Matthieu appelle le Christ, Fils de David, et David, fils d’Abraham. Il amène ainsi la pensée de ses auditeurs aux promesses. En effet dans le passé, Dieu avait promis à Abraham et à David, que le Christ sortirait de leur descendance. Ses auditeurs qui étaient des Juifs, comme on l’a dit, connaissaient bien ces promesses. Il parle d’abord de David, parce que tout le monde avait son nom à la bouche ; il avait été un grand prophète et un Roi très glorieux. Sa mort n’était pas si ancienne. Tandis qu’Abraham, bien qu’il fût un patriarche illustre, était mort depuis fort longtemps et n’était plus très présent à leur mémoire. Dieu avait bien fait des promesses aux deux, mais on passait sous silence le plus ancien et on ne parlait que du plus récent. Christ, disait-il, ne vient-il pas de la racine de David et de Bethléem où David a vécu ? Personne ne l’appelait fils d’Abraham mais tous fils de David. Voilà pourquoi l’Evangéliste commence par le plus célèbre et remonte au plus ancien.

V

Matthieu, qui s’adressait aux circoncis, ne fait pas remonter la généalogie au-delà d’Abraham. Il commence par lui, et arrive au Christ. Il démontre que le Christ a jailli du sperme d’Abraham et de David. En effet, rien ne satisfaisait autant les juifs qui venaient à la foi, que d’apprendre que le Christ était de la race d’Abraham et de David, car c’est d’eux qu’ils l’attendaient. Tandis que Luciii qui par Théophile s’adresse à tous les fidèles, établit une généalogie complète. Il commence par le Christ et arrive jusqu’à Adam, pour montrer combien de générations séparaient le nouveau et l’ancien Adam, et pendant combien de générations le péché avait régné.
La différence des faits à prouver, a imposé la différence des preuves. Matthieu, par nécessité et avec juste raison, mentionne Abraham, puis descend de lui jusqu’au Christ dont il établit la généalogie. Tandis que Luc, qui n’a pas eu besoin de recourir à Abraham, commence par le Christ et suit la voie opposée. La généalogie à rebours était également pratiquée chez les juifs.

VI

ABRAHAM ENGENDRA… JECHONIAS ET SES FRERES. (Mattieu 1, 11).
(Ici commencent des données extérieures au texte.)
(* ===== verification/Prelude.v ===== *)
(** * Nanvix microkernel: a verification library

    Nanvix is a microkernel for single-core virtual machines, written in Rust, with
    the servers, libraries and host tools around it.  This development models the
    part of the kernel that decides what runs and who owns which memory, and the file
    system that programs are linked with, translated from the sources under
    [src/src/kernel/src] and [src/src/libs], and proves what these parts promise.

    ** The program and its model

    Memory, from the bottom up.  [libs/raw-array] and [libs/bitmap] give a bitmap
    ([Bitmap.v]); [libs/slab] carves blocks out of a region with such a bitmap
    ([Slab.v]).  Both the slab and the frame allocator are proved against the
    interface [BitAlloc] ([BitAlloc.v]), which the bitmap implements.  Addresses,
    alignment and memory regions ([Addr.v]) come from [libs/sys/src/sys/mm],
    [libs/arch] and [kernel/src/hal/mem].  [kernel/src/mm/phys/frame.rs] counts the
    owners of every physical frame ([Frame.v]); [manager.rs], [upool.rs] and
    [kframe.rs] hand frames out to user and kernel ([Phys.v]).

    Address spaces.  Page tables and directories are arrays of encoded entries
    ([Paging.v], [libs/arch/src/x86/mem/paging], [kernel/src/hal/arch/shared/mem/mmu]).
    The kernel reaches memory through an identity map whose tables come from a bump
    allocator ([BumpAlloc.v], [libs/bump_allocator]; [IdentityMap.v] and [KMem.v],
    [kernel/src/mm/virt/identity_map.rs]).  An address space is a directory with tables
    of user pages ([AddrSpace.v], [UserSpace.v], [vmem.rs]); the virtual memory manager
    creates, fills and shares them ([NewVmem.v], [VirtManager.v], [manager.rs]), the
    process manager maps memory for processes ([UserMap.v]) and handles their page
    faults ([Spaces.v], which puts the address spaces of all processes together).
    Copies between kernel and user memory are in [UserCopy.v], and the loader of programs
    in [Elf.v] ([kernel/src/mm/elf.rs], [libs/elf]).

    Devices and libraries.  [libs/sorted-vec] is a vector kept sorted, with binary search
    ([SortedVec.v]); the allocator of device memory keeps its regions in two of them, by
    tag ([MmioTag.v], [libs/mmio-tag]; [MmioAlloc.v], [kernel/src/hal/io/mmio]).
    [CString.v] models the memory functions of the C library ([libs/libc_string]) and
    [LruCache.v] the bounded cache of the file system ([libs/cache]).

    Processes.  [libs/type-safe] gives non-empty queues ([NonEmpty.v]).  A thread is
    in one of five structures ([Thread.v], [kernel/src/pm/thread]), a process in one
    of five structures with queues of threads ([Process.v],
    [kernel/src/pm/process/state]).  The process manager keeps all processes in four
    lists and one running process ([ProcManager.v],
    [kernel/src/pm/process/manager/mod.rs]).  Messages wait in the mailbox of a
    process ([Mailbox.v], [kernel/src/ipc/mbx]); threads that wait in a rendezvous
    are in two global lists ([Pending.v]), from which pushes and pulls take each other
    ([Rendezvous.v], [kernel/src/ipc/rendezvous.rs]).  The operations the rest of the
    kernel calls, and condition variables, are in [EntryPoints.v] ([manager/unsafe.rs],
    [kernel/src/pm/sync/condvar.rs]).  Mutexes with their guards, and the kernel calls that
    lock, unlock, wait and signal, are in [Mutex.v] ([kernel/src/pm/sync/mutex.rs],
    [kernel/src/pm/kcall]).

    Events.  Interrupts, exceptions and the ends of processes are numbered, described and
    sent in messages ([Event.v], [libs/sys/src/sys/event]).  The event manager keeps their
    owners, queues those that are pending and lets threads wait for them and for messages
    ([EventManager.v], [kernel/src/event] and [kernel/src/ipc/send.rs]).

    Files.  [libs/fat32] wraps the crate [fatfs] for images in memory ([FatStorage.v] for
    errors and the storage, [FatFs.v] for file systems and open files).  [libs/vfs] mounts
    such file systems: [MountTable.v] ([mount.rs]) finds the mount of a path, [VfsState.v]
    ([state.rs], [file.rs]) keeps the mounts, the memory of their images and the counts of
    open files, and [VfsFd.v] ([fd.rs], [fat32_backend.rs]) gives descriptors to open files,
    directories and files of the host.  The state is what the code keeps in global
    variables, with the file systems by the address of their images ([images]) and the
    memory that is allocated ([regions]); an access to freed memory is a panic.
    [Time.v] models the times and durations of [libs/sys/src/sys/time].

    ** How code becomes definitions

    - Machine integers are [Z] with their bounds written out.  The kernel is built
      for i686, so [usize] has 32 bits ([usize_max]).  Plain arithmetic that leaves
      the range is a panic, as in the checked builds of the kernel.
    - A fallible function returns [res E A]: a value, an error or a panic.  Failing
      [unwrap], [expect], indexing and assertions are panics.  So is running out of
      fuel: a theorem that excludes panics includes termination.  Fuel is in the search
      of the bitmap (twice its number of bits plus four), the booking of device pages at
      boot, the batches of [mmap] (one per page), the chunks of [link_user_pages] (as
      many as user space can fill) and the page loops of copies (one per page touched).
      The loops of the C functions get one round more than there are bytes; [strlen],
      which need not end, takes its fuel as an argument.  The loops of the file system
      that write zeros and read whole files have one round for each byte.
    - Code that changes state is in the state and error monad [M]; [wp m s Q] says
      that running [m] from [s] ends in a result and a state that satisfy [Q].
    - The names of definitions are those of the source.  A [Module] stands for the
      [impl] block of a type.
    - A function that reads the clock takes the time as an argument; the kernel state
      counts the readings ([Clock]).
    - A call that blocks is split at the context switch.
    - Components that interact do so through type classes: [BitAlloc] for allocators
      of bits, [IdentityMap], [KernelDirectory] and [PreMapped] for the tables of the
      kernel (implemented in [IdentityMap.v]), [VirtMem] for what the process manager
      needs of address spaces, images and kernel stacks, [UserCopies] for the copies that
      a rendezvous makes.  The crate [fatfs], whose code is not in the repository, is the
      class [FatFs], and [FatFsLaws] has what its documentation says of open files; a small
      file system in memory satisfies both ([VfsClaims.v]).  The build configuration is an argument too ([Config.v],
      [IpcConfig]).

    ** What is proved

    - Allocators: the bitmap refines a finite set under all sequences of calls; the
      slab and the frame allocator never hand out what is in use, fail only when
      nothing is free, and refuse what was not handed out; reference counts of frames
      are the numbers of their owners; bulk allocations are all or nothing and respect
      the reserve of the kernel.
    - Bump allocation: the compare-and-swap loops of any number of threads hand out
      disjoint slots, and are lock-free ([BumpAlloc.v]).
    - Page tables: [Paging.v] gives every operation on entries a specification;
      [Mappings.v], [Enumerate.v], [VmemSpec.v] and [Cow.v] lift them to the partial
      function from pages to entries that an address space is; [PageAlloc.v],
      [UserMap.v] and [Fork.v] do the same for allocation, [mmap] and duplication.
    - Memory of processes ([MemorySafety.v]): every process sees the memory it would
      have if duplication copied pages at once, and what a process can write nobody else
      can reach.  [UserCopy.v] shows that the kernel respects this when it copies, and
      [MemoryGaps.v] shows where the code lets these promises down.
    - Programs ([ElfSpec.v]): whatever an image contains, loading it does not panic and
      changes only the new address space; a loaded program finds its segments.
    - Devices and libraries: the MMIO allocator refines a table of regions, and device
      names survive the kernel call; the sorted vector is equivalent to an unordered
      list, the cache to a list in the order of use, and the C functions to copies of
      bytes.
    - Threads ([ProcessView.v]): every operation on a process moves its threads along
      one state machine ([tstep]) and neither loses nor invents a thread.
    - The manager: [ManagerInv.v] defines its invariant [inv] on the table of all
      threads.  [Scheduler.v], [ManagerOps.v], [ManagerState.v], [ManagerReap.v] and
      [EntrySpec.v] show for each operation what it does to the table, on success and
      on every error, and that it does not panic.
    - The system ([System.v]): the invariant holds in every state reachable from
      initialisation by the calls of the kernel, in any order.
    - Scheduling: a ready thread runs after a bounded number of scheduling decisions
      ([Fairness.v]); alarms interrupt exactly the threads whose time is over
      ([Alarm.v]).
    - [Guarantees.v] states the theorems of the process manager for its callers, and
      applies each of them to a run of a small system ([Sample.v]).
    - Rendezvous: a push and a pull that meet copy the bytes and wake each other up, and
      leave everything else alone ([Rendezvous.v]).
    - Events: a system of threads that wait, producers and requests for events, with an
      invariant that says that nobody sleeps while something is pending for it
      ([EventSpec.v] for producers, [EventWait.v] for waiting; [Mail.v] and [Footprint.v]
      say what scheduling leaves alone).  [EventClaims.v] concludes that no wakeup is lost
      and that events are owned exclusively and under capabilities.
    - Mutexes: an invariant ties the flag of every mutex, its reference count and its queue
      to the guards and the blocked calls of all threads ([MutexInv.v], [MutexView.v]); the
      operations keep it ([MutexSpec.v], [MutexCalls.v]).  [MutexClaims.v] concludes mutual
      exclusion, the absence of panics and what each call does to the holders.  What the rest
      of the kernel may do between two calls is the relation [elsewhere]; a thread that ends
      while it holds a guard is outside it.
    - Files: the mount table stays well-formed, paths are normalised, and they resolve to
      the mount with the longest prefix ([MountTable.v]).  Descriptors refine files of POSIX
      under every sequence of calls ([VfsSpec.v]).  An invariant ties the counts of open
      files to the table of descriptors and to the mounts; every call keeps it
      ([VfsInv.v]).  [VfsClaims.v] concludes that open files never outlive their file
      system, and gives the outcome of [unmount] in every case.
    - Times: differences are exact but for one case that overflows ([Time.v]).
    - Some theorems show behaviour that the source does not intend: an exiting process
      for which a thread waits in a rendezvous makes the kernel panic
      ([exit_panics]), so does a process that resumes an exception nobody owns
      ([resume_spec]), no interrupt is ever delivered ([interrupts_never_arrive]),
      unlocking a mutex can wake up nobody while threads wait for it
      ([unlock_wakes_nobody]), unmounting frees memory that files read directly
      ([direct_read_dangles]) or that the file system still has to write ([unmount_spec]),
      the difference of two times within a second can overflow ([checked_sub_spec]), a push
      whose copy failed succeeds ([failed_push_succeeds]), messages of a buried process stay counted
      ([harvest_leaks_messages]), the last frame has no number
      ([into_frame_number_spec]), truncating a region can cut its tail
      ([from_memory_region_spec]), a segment that is not aligned is loaded at the wrong
      address ([elf_unaligned_misplaced]), and the examples of [MemoryGaps.v].

    ** Not modelled

    The saved registers of threads, the translation cache and everything that talks to
    devices or to the host are not modelled: these are assembly, hardware and input and
    output.  The same holds for the servers, the POSIX libraries, the virtual machine
    monitor and the tools of the host, which do not run in the kernel.  Calls of the file
    system library run one after another: its locks, and the races that its comments
    mention, are not represented.  Neither is the place of a mount in its vector, to which
    open files point; only the memory of its image is. *)

From stdpp Require Export base tactics option list sets gmap numbers strings.
From Stdlib Require Export ZArith Lia.
#[local] Open Scope Z_scope.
C’était la coutume, en ce temps-là, d’établir toute généalogie d’après les mâles. C’est l’homme qui ensemence. Il est le principe, la racine de l’enfant et la tête de la femme. La femme, elle, nourrit, réchauffe, développe le sperme. Ella a été donnée comme aide à l’homme.
Judas est pris parmi les fils de Jacob, bien qu’il ne soit pas le premier-né, parce que c’est de sa tribu que devait venir le Christ.

Dans les généalogies, on ne mentionne qu’un seul successeur, et là où il est question de plusieurs, il y a une raison. Immédiatement après, il fait mention des frères de Juda, parce que Israël ne forme qu’un seul peuple, divisé en douze racines, qui sont les douze fils de Jacob. D’ailleurs ils se considèrent tous comme ancêtres du Christ, étant chefs de tribus du peuple Israélite d’où le Christ est sorti.

VII

ABRAHAM signifie « père de peuples ».
ISAAC signifie « joie et rires ».
JUDA ENGENDRA DE THAMAR, PHARES ET ZARA. (Matthieu1, 3).

Zara signifie Orient. Pharès : séparation, morcellement. D’où le nom de pharisiens, pour indiquer ceux qui se séparaient et n’avaient aucun contact avec les autres. Juda était le quatrième fils de Jacob, qui avait donné Thamar comme femme à son premier fils Hir. Quand celui-ci mourût, sans laisser d’enfants, Juda la maria à son second fils, Aunan. Ce dernier mourût aussi sans postérité et Juda la promit à son troisième fils Sélom. Mais il renonça à ce mariage craignant qu’il ne mourût lui aussi aussitôt. La bru désirait beaucoup avoir un enfant de la race illustre et réputée d’Abraham. Quand elle vit les hésitations de Juda, elle décida de lui dresser un piège. Elle se déguisa en prostituée, s’enveloppa de son voile et alla s’asseoir aux portes de la ville.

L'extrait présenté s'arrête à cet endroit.